Winning the Election

I'm back from DC. While there, I talked to a number of political scientists about this November's presidential election.

We talked for several minutes about the statistical models that link the state of the economy and likely vote outcomes. Of course, these models didn't hold up all that well in 2000.

In any case, one of the scholars noted that actual economic data doesn't even matter as much as perception of economic conditions, which are at least partly based on media stories.

So I got to thinking. Lots of economic indicators are showing that the US is emerging from a recession -- but it's been a jobless recovery. Something like 120,000 new jobs are needed in the US monthly just to keep pace with population growth.

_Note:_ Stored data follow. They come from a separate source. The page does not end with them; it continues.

(** the Action Decider is unavailable: the test throws and is not saved *)
Lemma thrown_test_is_not_saved_witness :
  let tc := Shop.testCase None None in
  let w := Overload.world Shop.buyButton tc Shop.cacheDir in
  exists w3,
    TestRunner.runTestCase (P := Shop.platform) (C := Overload.aiDown)
      Shop.cachingOff Shop.noHooks tc w
    = Threw (ThrownError OtherErrorC "overloaded") w3
    /\ files (store w3) = files Shop.cacheDir
    /\ locks (store w3) = []
    /\ count isTestEnd (trace w3) = 0%nat.
Proof.
  intros tc w.
  assert (X : exists w2,
             TestRunner.executeTest (P := Shop.platform) (C := Overload.aiDown)
               Shop.cachingOff 2 false
               (set_testRun (freshRun (H := Shop.platform) tc (now w))
                  (record (EvTestStart (TestCase.name tc)) w))
             = Threw (ThrownError OtherErrorC "overloaded") w2)
    by (eexists; vm_compute; reflexivity).
  destruct X as [w2 X].
  destruct (@thrown_test_is_not_saved Shop.platform Overload.aiDown Shop.cachingOff
              Shop.noHooks tc w w w2 _ eq_refl X)
    as (E & S & L & _ & T & _).
  exists (record (EvLog "Handling error for executeTest") w2).
  split; [exact E|]. split; [exact S|]. split; [exact L|exact T].
Defined.

(** the second of three beforeEach hooks throws *)
Lemma failing_beforeEach_aborts_the_test_witness :
  let tc := Shop.testCase None None in
  let w := Shop.world Shop.buyButton tc Shop.cacheDir in
  exists w2,
    TestRunner.runTestCase (P := Shop.platform) (C := Shop.site)
      Shop.cachingOn Hooks.secondThrows tc w
    = Threw (ThrownError OtherErrorC "boom") w2
    /\ trace w2 = [EvInvoke BeforeEach 1%nat; EvInvoke BeforeEach 0%nat]
    /\ store w2 = Shop.cacheDir.
Proof.
  intros tc w.
  destruct (@failing_beforeEach_aborts_the_test Shop.platform Shop.site Shop.cachingOn
              Hooks.secondThrows tc [0%nat] [0%nat] 1%nat _
              (ThrownError OtherErrorC "boom") w _
              eq_refl eq_refl eq_refl)
    as (w2 & E & T & _ & _ & _ & S).
  exists w2. split; [exact E|]. split; [exact T|exact S].
Defined.

(** two tests, the first of which throws: the second is never started *)
Lemma thrown_test_aborts_the_file_witness :
  let tc := Shop.testCase None None in
  let w := Overload.world Shop.buyButton tc Shop.cacheDir in
  exists w2,
    TestRunner.runTests (P := Shop.platform) (C := Overload.aiDown)
      Shop.cachingOff Shop.noHooks [tc; tc] w
    = Threw (ThrownError OtherErrorC "overloaded") w2
    /\ count isTestStart (trace w2) = 1%nat.
Proof.
  intros tc w.
  assert (X : exists w2,
             TestRunner.runTestCase (P := Shop.platform) (C := Overload.aiDown)
               Shop.cachingOff Shop.noHooks tc
               (record (EvLog ("Running " ++ Str.ofNat 2 ++ " test(s)")) w)
             = Threw (ThrownError OtherErrorC "overloaded") w2
             /\ count isTestStart (trace w2) = 1%nat)
    by (eexists; split; vm_compute; reflexivity).
  destruct X as (w2 & X & N).
  exists w2. split; [|exact N].
  exact (@thrown_test_aborts_the_file Shop.platform Overload.aiDown Shop.cachingOff
           Shop.noHooks [] [tc] tc w _ w2 _ eq_refl X).
Defined.


(** ** Registration: names *)

Section Names.
Import Registration.

Lemma isSpace_blank : isSpace " " = true.
Proof. reflexivity. Qed.

Lemma isSpace_eqb c : Ascii.eqb c " " = true -> c = " "%char.
Proof. apply Ascii.eqb_eq. Qed.

Lemma collapse_single s : forall b,
  single (collapse b s) = true /\ (b = true -> headed (collapse b s) = true).
Proof.
  induction s as [|c r IH]; intros b; simpl.
  - auto.
  - destruct (isSpace c) eqn:W.
    + destruct b.
      * apply IH.
      * destruct (IH true) as [S1 H1]. split; [|discriminate].
        cbn [single]. rewrite isSpace_blank, H1 by reflexivity. simpl. exact S1.
    + destruct (IH false) as [S1 _]. cbn [single headed]. rewrite W. simpl.
      split; [exact S1|reflexivity].
Qed.

Lemma trimStart_single s :
  single s = true -> single (trimStart s) = true /\ headed (trimStart s) = true.
Proof.
  induction s as [|c r IH]; simpl; [auto|].
  destruct (isSpace c) eqn:W.
  - intros H. apply andb_true_iff in H. apply IH. tauto.
  - intros H. cbn [single headed]. rewrite W in *. auto.
Qed.

Lemma trimEnd_head s : trimEnd s = "" \/ exists c t u, s = String c u /\ trimEnd s = String c t.
Proof.
  destruct s as [|c r]; simpl; [auto|].
  destruct (trimEnd r) as [|d t].
  - destruct (isSpace c); [auto|]. right. eauto.
  - right. eauto.
Qed.

Lemma trimEnd_spaced s :
  single s = true -> spaced (trimEnd s) = true /\ (headed s = true -> headed (trimEnd s) = true).
Proof.
  induction s as [|c r IH]; simpl; [auto|].
  intros H. apply andb_true_iff in H. destruct H as [Hc Hr].
  destruct (IH Hr) as [Sp Hd].
  destruct (trimEnd r) as [|d t] eqn:E.
  - destruct (isSpace c) eqn:W; simpl; [auto|]. rewrite W. auto.
  - cbn [spaced headed]. destruct (isSpace c) eqn:W.
    + apply andb_true_iff in Hc. destruct Hc as [Hb Hh].
      rewrite Hb. simpl.
      destruct (trimEnd_head r) as [Z|(c' & t' & u & Er & Et)]; [congruence|].
      rewrite E in Et. injection Et as -> ->. subst r. simpl in Hh.
      rewrite Hh. simpl. split; [exact Sp|discriminate].
    + simpl. split; [exact Sp|reflexivity].
Qed.
(** ** Order.addItem *)

(** The three ways out of [addItem]. *)
Lemma addItem_inv (now : Date) (this : Order.t) (productId : ProductId.t)
      (quantity : Quantity.t) (unitPrice : Money.t)
      (result : Result unit string) (this' : Order.t) :
  Order.addItem now this productId quantity unitPrice = (result, this') ->
  (result = fail "El precio unitario no puede ser cero"
   /\ this' = this
   /\ (Money.amount unitPrice =? 0)%float = true)
  \/ (exists firstItem,
         result
         = fail ("Todos los items deben tener la misma moneda. Moneda esperada: "
                 ++ Currency.code (Money.currency (OrderItem.unitPrice firstItem)))
         /\ this' = this
         /\ (Money.amount unitPrice =? 0)%float = false
         /\ Map_first (Order._items this) = Some firstItem
         /\ Money.hasSameCurrency (OrderItem.unitPrice firstItem) unitPrice
            = false)
  \/ (result = ok tt
      /\ (Money.amount unitPrice =? 0)%float = false
      /\ (forall firstItem,
             Map_first (Order._items this) = Some firstItem ->
             Money.hasSameCurrency (OrderItem.unitPrice firstItem) unitPrice
             = true)
      /\ match Map_get (Order._items this) (ProductId.value productId) with
         | Some existingItem =>
             this'
             = Order.recordEvent
                 (Order.with_items this
                    (Map_set (Order._items this) (ProductId.value productId)
                       (OrderItem.increaseQuantity existingItem quantity)))
                 (OrderItemQuantityIncreased.constructor now (Order._id this)
                    productId (OrderItem.quantity existingItem)
                    (Quantity.add (OrderItem.quantity existingItem) quantity))
         | None =>
             this'
             = Order.recordEvent
                 (Order.with_items this
                    (Map_set (Order._items this) (ProductId.value productId)
                       (OrderItem.mk productId quantity unitPrice)))
                 (OrderItemAdded.constructor now (Order._id this)
                    productId quantity unitPrice)
         end).
Proof.
  unfold Order.addItem.
  destruct (Money.amount unitPrice =? 0)%float eqn:Ezero.
  - intros H. injection H as <- <-. left. auto.
  - assert (Hlines :
      forall r t,
        match Map_get (Order._items this) (ProductId.value productId) with
        | Some existingItem =>
            (ok tt,
             Order.recordEvent
               (Order.with_items this
                  (Map_set (Order._items this) (ProductId.value productId)
                     (OrderItem.increaseQuantity existingItem quantity)))
               (OrderItemQuantityIncreased.constructor now (Order._id this)
                  productId (OrderItem.quantity existingItem)
                  (OrderItem.quantity
                     (OrderItem.increaseQuantity existingItem quantity))))
        | None =>
            match OrderItem.create productId quantity unitPrice with
            | ok item =>
                (ok tt,
                 Order.recordEvent
                   (Order.with_items this
                      (Map_set (Order._items this)
                         (ProductId.value productId) item))
                   (OrderItemAdded.constructor now (Order._id this)
                      productId quantity unitPrice))
            | fail error => (fail error, this)
            end
        end = (r, t) ->
        r = ok tt
        /\ match Map_get (Order._items this) (ProductId.value productId) with
           | Some existingItem =>
               t
               = Order.recordEvent
                   (Order.with_items this
                      (Map_set (Order._items this)
                         (ProductId.value productId)
                         (OrderItem.increaseQuantity existingItem quantity)))
                   (OrderItemQuantityIncreased.constructor now
                      (Order._id this) productId
                      (OrderItem.quantity existingItem)
                      (Quantity.add (OrderItem.quantity existingItem)
                         quantity))
           | None =>
               t
               = Order.recordEvent
                   (Order.with_items this
                      (Map_set (Order._items this)
                         (ProductId.value productId)
                         (OrderItem.mk productId quantity unitPrice)))
                   (OrderItemAdded.constructor now (Order._id this)
                      productId quantity unitPrice)
           end).
    { intros r t.
      destruct (Map_get (Order._items this) (ProductId.value productId));
        cbn [OrderItem.create]; intros H; injection H as <- <-; auto. }
    destruct (0 <? Map_size (Order._items this))%nat eqn:Esize.
    + destruct (Map_first (Order._items this)) as [firstItem | ] eqn:Efirst.
      * destruct (Money.hasSameCurrency (OrderItem.unitPrice firstItem)
                                        unitPrice) eqn:Ecur; cbn [negb].
        -- intros H. right. right. destruct (Hlines _ _ H) as [Hr Ht].
           repeat split; auto. intros f Hf. injection Hf as <-. exact Ecur.
        -- intros H. injection H as <- <-. right. left.
           exists firstItem. auto.
      * intros H. right. right. destruct (Hlines _ _ H) as [Hr Ht].
        repeat split; auto. discriminate.
    + intros H. right. right. destruct (Hlines _ _ H) as [Hr Ht].
      repeat split; auto.
      intros f Hf. destruct (Order._items this); discriminate.
Qed.

Lemma constructor_fold_wf (items : list OrderItem.t) :
  forall m, wfItems m = true ->
            wfItems
              (fold_left
                 (fun m item =>
                    Map_set m (ProductId.value (OrderItem.productId item)) item)
                 items m) = true.
Proof.
  induction items as [|item items IH]; intros m Hm; cbn [fold_left];
    [assumption | ].
  apply IH. now apply wfItems_set.
Qed.

Lemma addItem_wf (now : Date) (this this' : Order.t) (productId : ProductId.t)
      (quantity : Quantity.t) (unitPrice : Money.t)
      (result : Result unit string) :
  wf this = true ->
  Order.addItem now this productId quantity unitPrice = (result, this') ->
  wf this' = true.
Proof.
  intros Hwf H.
  destruct (addItem_inv _ _ _ _ _ _ _ H)
    as [(_ & -> & _) | [(f & _ & -> & _) | (_ & _ & _ & Hthis')]];
    try assumption.
  unfold wf in *.
  destruct (Map_get (Order._items this) (ProductId.value productId))
    as [existingItem | ] eqn:E; subst this'; cbn.
  - apply wfItems_iff in Hwf as Hwf'. destruct Hwf' as [_ Hk].
    rewrite <- (wf_keyed_get _ _ _ Hk E).
    exact (wfItems_set _ (OrderItem.increaseQuantity existingItem quantity) Hwf).
  - exact (wfItems_set _ (OrderItem.mk productId quantity unitPrice) Hwf).
Qed.

(** Every order a program can hold has a well-formed item map. *)
Lemma built_wf (this : Order.t) : built this -> wf this = true.
Proof.
  induction 1 as [now random id | now id items
                 | now this p q u r this' _ IH H | this _ IH].
  - reflexivity.
  - unfold wf, Order.reconstitute, Order.constructor. cbn [Order._items].
    now apply constructor_fold_wf.
  - exact (addItem_wf _ _ _ _ _ _ _ IH H).
  - exact IH.
Qed.


(** C9. A failing [addItem] leaves the order as it was: the same lines, the
    same pending events. *)
Theorem addItem_failure_changes_nothing
        (now : Date) (this this' : Order.t) (p : ProductId.t)
        (q : Quantity.t) (price : Money.t) (error : string) :
  Order.addItem now this p q price = (fail error, this') ->
  Order._items this' = Order._items this
  /\ Order._domainEvents this' = Order._domainEvents this
  /\ this' = this.
Proof.
  intros H.
  destruct (addItem_inv _ _ _ _ _ _ _ H)
    as [(_ & -> & _) | [(f & _ & -> & _) | (Hr & _)]];
    try discriminate Hr; auto.
Qed.

(** C10. [OrderItem.create] never fails, so [addItem] has no way to fail
    beyond its two guards: the zero price and the currency of the first
    line. *)
Theorem OrderItem_create_total :
  (forall p q price, OrderItem.create p q price = ok (OrderItem.mk p q price))
  /\ (forall now this p q price result this',
         Order.addItem now this p q price = (result, this') ->
         result = ok tt
         \/ ((Money.amount price =? 0)%float = true
             /\ result = fail "El precio unitario no puede ser cero")
         \/ (exists firstItem,
                (Money.amount price =? 0)%float = false
                /\ Map_first (Order._items this) = Some firstItem
                /\ Money.hasSameCurrency (OrderItem.unitPrice firstItem) price
                   = false
                /\ result
                   = fail ("Todos los items deben tener la misma moneda. Moneda esperada: "
                           ++ Currency.code
                                (Money.currency (OrderItem.unitPrice firstItem))))).
Proof.
  split; [reflexivity | ].
  intros now this p q price result this' H.
  destruct (addItem_inv _ _ _ _ _ _ _ H)
    as [(Hr & _ & Hz) | [(f & Hr & _ & Hz & Hf & Hc) | (Hr & _)]]; auto.
  right. right. exists f. auto.
Qed.

(** ** One currency per order *)

Lemma hasSameCurrency_refl (a : Money.t) : Money.hasSameCurrency a a = true.
Proof. apply String.eqb_refl. Qed.

Lemma hasSameCurrency_sym (a b : Money.t) :
  Money.hasSameCurrency a b = true -> Money.hasSameCurrency b a = true.
Proof.
  unfold Money.hasSameCurrency, Currency.equals.
  now rewrite String.eqb_sym.
Qed.

Lemma hasSameCurrency_trans (a b c : Money.t) :
  Money.hasSameCurrency a b = true -> Money.hasSameCurrency b c = true ->
  Money.hasSameCurrency a c = true.
Proof.
  unfold Money.hasSameCurrency, Currency.equals. rewrite !String.eqb_eq.
  congruence.
Qed.

Lemma singleCurrency_iff (this : Order.t) :
  singleCurrency this = true
  <-> forall a b, In a (Order.items this) -> In b (Order.items this) ->
                  sameCurrency a b = true.
Proof.
  unfold singleCurrency. rewrite forallb_forall. split.
  - intros H a b Ha Hb. specialize (H a Ha). rewrite forallb_forall in H.
    now apply H.
  - intros H a Ha. apply forallb_forall. intros b Hb. now apply H.
Qed.

Lemma Map_get_In {V : Type} (m : Map V) (k : string) (v : V) :
  Map_get m k = Some v -> In v (Map_values m).
Proof.
  induction m as [|[k' v'] r IH]; cbn; [discriminate | ].
  destruct (k =? k').
  - intros H. injection H as ->. now left.
  - intros H. right. now apply IH.
Qed.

Job growth is starting to register, but Bush is still likely to be the first president to suffer a net negative job record since Herbert Hoover. There are literally millions fewer jobs now than there were in 2000. Lots of other people (over 300,000 in December) have apparently given up and stopped looking for jobs and others are underemployed. Professionals, for example, might be earning a fraction of their prior salary by doing some consulting.

So here are my two ideas for making sure this issue resonates against Bush in 2004:

First, we need to repeat "worst President for workers since Hoover" as often as possible. Write a letter to the editor of your paper!

Second, discouraged and underemployed workers should be encouraged to file for unemployment. If unemployment rates increase this year, and thereby more accurately reflect the state of the economy, then Bush will face a much more difficult task. Readers: know any underemployed workers?